What I am trying to clarify in my mind, if this gentleman can answer me, is how much power or authority does the ICC have today in ordering railroads to install safety devices that have been developed and which would cost the railroads millions of dollars to install such equipment? Have they the authority to say to the railroads, "Now, you must install these safety devices or you are subject to being penalized," under any law on the statute books?

Mr. DONOHUE. Is there not divided authority, insofar as the train is concerned?

Mr. STAUFFACHER. Only to this extent, that the Director of Locomotive Inspection is not as clearly a part of the ICC staff, and he is not pinned down quite the same way that, say, the Director of the Bureau of Safety is; but the regulations against which he conducts his inspections are ICC regulations in both cases. So that actually, the regulation authority is not divided.

Mr. HOLIFIELD. I think the important part, as far as plan No. 7 is concerned, in relation to the ICC authority, is that it does not change the authority at all. The authority stems from the basic act; and the influence of the Chairman, and if any influence was brought to bear on the Chairman, he in turn would have to obtain Commission-wide acquiescence to anything that he would propose today, just the same as before.

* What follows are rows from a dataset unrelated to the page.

Lemma rd64_entry0 r q : pt_entry r q 0 = rd64 r q.
Proof. unfold pt_entry. f_equal. lia. Qed.

Lemma grown_space n root s s' space :
  grown n root s s' → space_root s space root → space_root s' space root.
Proof.
  intros Hg. destruct space as [|p]; simpl.
  - intros <-. apply (gr_rest _ _ _ _ Hg).
  - intros [<- Ho]. split; [|by eapply grown_other].
    rewrite <-!rd64_entry0. apply (gr_other _ _ _ _ Hg); [done|]. unfold idx_ok. lia.
Qed.

Lemma used_frame_ok s q : fa_inv (frames s) → fa_used (frames s) q → frame_ok q.
Proof. intros. by apply (fa_used_page (frames s)). Qed.

(** A fresh frame [f], cleared and hung into entry [i] of the table at [p]. *)
Lemma grown_create s s' root p t i f tf :
  space_ok s root → fa_inv (frames s') → path_ok p → (length p ≤ 2)%nat → idx_ok i →
  table_at (ram_of s) root p = Some t → pt_child (ram_of s) t i = None →
  has tf VMM_PRESENT = true → ¬ fa_used (frames s) f →
  ram_of s' = wr64 (t + 8 * i) (make_entry f tf) (zero_page f (ram_of s)) →
  (∀ q, fa_used (frames s') q ↔ q = f ∨ fa_used (frames s) q) →
  (∀ q, q ≠ f → fa_used (frames s) q → fa_refs (frames s') q = fa_refs (frames s) q) →
  fa_avail (frames s') = fa_avail (frames s) - 1 →
  kernel_space_pml4 s' = kernel_space_pml4 s ∧
    g_cpu_count s' = g_cpu_count s ∧ tlb_log s' = tlb_log s →
  grown 1 root s s' ∧ table_at (ram_of s') root (p ++ [i]) = Some f.
Proof.
  intros [Hroot Hinj Huse] Hinv Hp Hl Hi Ht Hnone Htf Hnu Hram Hus Hrefs Hav Hrest.
  assert (Hf : frame_ok f) by (apply (used_frame_ok s'); [done|apply Hus; by left]).
  assert (Hfresh : ∀ q, path_ok q → table_at (ram_of s) root q ≠ Some f).
  { intros q Hq Hqf. by apply Hnu, (Huse q). }
  pose proof (created_table (ram_of s) root Hroot Hinj p t i f tf
    Hp Hl Hi Ht Hnone Hf Hfresh Htf) as Htab. rewrite <-Hram in Htab.
  split; [split|]; [done|..|done|].
  - split; [done| |].
    + rewrite Hram. by apply (created_inj _ _ Hroot Hinj p t i f tf).
    + intros q u Hq. rewrite Htab by done. rewrite Hus.
      destruct (decide (q = p ++ [i])); [intros [= <-]; by left|].
      intros Hu. right. by eapply Huse.
  - lia.
  - intros va. rewrite Hram. by apply (created_leaf _ _ Hroot Hinj p t i f tf).
  - intros q u Hq Hu. rewrite Htab, decide_False; [done| |done].
    intros ->. rewrite table_at_snoc, Ht in Hu. cbn [mbind option_bind] in Hu. congruence.
  - intros q u Hq. rewrite Htab by done.
    destruct (decide (q = p ++ [i])); [|by left]. intros [= <-]. by right.
  - intros q Hq. apply Hus. by right.
  - intros q Hq. apply Hrefs; [|done]. by intros ->.
  - intros q j (Hu&Hqp&Hq) Hj. rewrite Hram.
    assert (frame_ok q) by (apply (used_frame_ok s'); [done|apply Hus; by right]).
    rewrite (created_entry _ root Hroot p t i f tf) by done.
    rewrite decide_False, decide_False; [done|by intros ->|].
    intros [-> _]. by apply (Hq p).
  - rewrite Htab by by apply created_path. by rewrite decide_True.
Qed.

Mr. STAUFFACHER. That certainly pertains to anything that you would raise to the level of a policy matter.

Mr. HOLIFIELD. A policy matter or quasi-judicial or quasi-legislative. Mr. STAUFFACHER. It is quasi-legislative. It would not change in that case, it is not changed.

Mr. BURNSIDE. One of the major things here would be that you change from a new Chairman each year to a Chairman who, through a period of years, had particular qualifications to do the job, is that right?

Mr. STAUFFACHER. It would allow that to be done.

Mr. BURNSIDE. That is one of the major administrative things.
Mr. TAURIELLO. The same as before.

Mr. STAUFFACHER. This does not change any laws on the statute books today governing the ICC. It merely places in the hands of the President the power to appoint the Chairman; and then in turn places in the hands of the Chairman the power to be the chief administrative man of the Commission, and that is all.

Returning to my statement: In my judgment, there is no basis for fear that plan No. 7 constitutes "an invasion of legislative powers by the President." By enacting the Reorganization Act of 1949, which

authorizes reorganization of regulatory Commissions by reorganization plan, the Congress clearly recognized that the regulatory Commissions should be subject to Presidential reorganization action. This plan in nowise affects the regulatory functions of the Commission. It neither limits nor extends the substantive laws governing the Commission. Plan No. 7 only seeks to establish in the Interstate Commerce Commission a single focus for the supervision of day-to-day operations in order to improve the Commission's internal administration. In my judgment, this is precisely the type of reorganization of regulatory Commissions anticipated by the Congress when it, by deliberate intent, brought these agencies within the purview of the reorganization statute.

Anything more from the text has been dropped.